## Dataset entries
==================================================

Lemma patch_terms_energy V Rs Ts (edges : list edge) (terms : list R) :
  patch_terms V Rs Ts edges = Some terms ->
  sum_list terms = patch_energy V Rs Ts edges.
Proof.
  unfold patch_energy; revert terms.
  induction edges as [|e edges IH]; intros terms; cbn [patch_terms map].
  - intros H; injection H as <-; reflexivity.
  - destruct (edge_terms V Rs Ts e) as [a|] eqn:Ea; [|discriminate].
    destruct (patch_terms V Rs Ts edges) as [b|]; [|discriminate].
    intros H; injection H as <-.
    cbn [sum_list]; rewrite sum_list_app, (edge_terms_energy _ _ _ _ _ Ea),
      (IH b eq_refl); reflexivity.
Qed.

Lemma rigidity_terms_energy verts rotations translations
  (edges : list edge) (terms : list R) :
  rigidity_terms verts rotations translations edges = Some terms ->
  sum_list terms = total_energy verts rotations translations edges.
Proof.
  revert rotations translations terms.
  induction verts as [|V verts IH];
    intros [|Rs rotations] [|Ts translations] terms;
    cbn [rigidity_terms total_energy]; try discriminate.
  - intros H; injection H as <-; reflexivity.
  - destruct (patch_terms V Rs Ts edges) as [a|] eqn:Ea; [|discriminate].
    destruct (rigidity_terms verts rotations translations edges)
      as [b|] eqn:Eb; [|discriminate].
    intros H; injection H as <-.
    rewrite sum_list_app, (patch_terms_energy _ _ _ _ _ Ea), (IH _ _ _ Eb).
    reflexivity.
Qed.

(** The value the loss returns, from the terms it accumulated. *)
Lemma rigidity_term_value (r : reduction) verts triangles rotations
  translations (terms : list R) :
  rigidity_terms verts rotations translations (edges_of triangles)
  = Some terms ->
  rigidity_term r verts triangles rotations translations
  = Some (match r with
          | Sum => Finite (total_energy verts rotations translations
                             (edges_of triangles))
          | Mean =>
              match terms with
              | [] => NaN
              | _ :: _ =>
                  Finite (total_energy verts rotations translations
                            (edges_of triangles) / INR (length terms))
              end
          end).
Proof.
  intros E; unfold rigidity_term; rewrite E; cbn [option_map].
  pose proof (rigidity_terms_energy _ _ _ _ _ E) as Hs.
  destruct r; cbn [aggregate]; unfold tensor_mean, tensor_sum.
  - destruct terms; [reflexivity|]; rewrite Hs; reflexivity.
  - rewrite Hs; reflexivity.
Qed.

==================================================

## YOUR ASSIGNMENT
Gather from the entries above all lines that include the string "Some".

## RESULT FOR THIS TASK
  patch_terms V Rs Ts edges = Some terms ->
  rigidity_terms verts rotations translations edges = Some terms ->
  = Some terms ->
  = Some (match r with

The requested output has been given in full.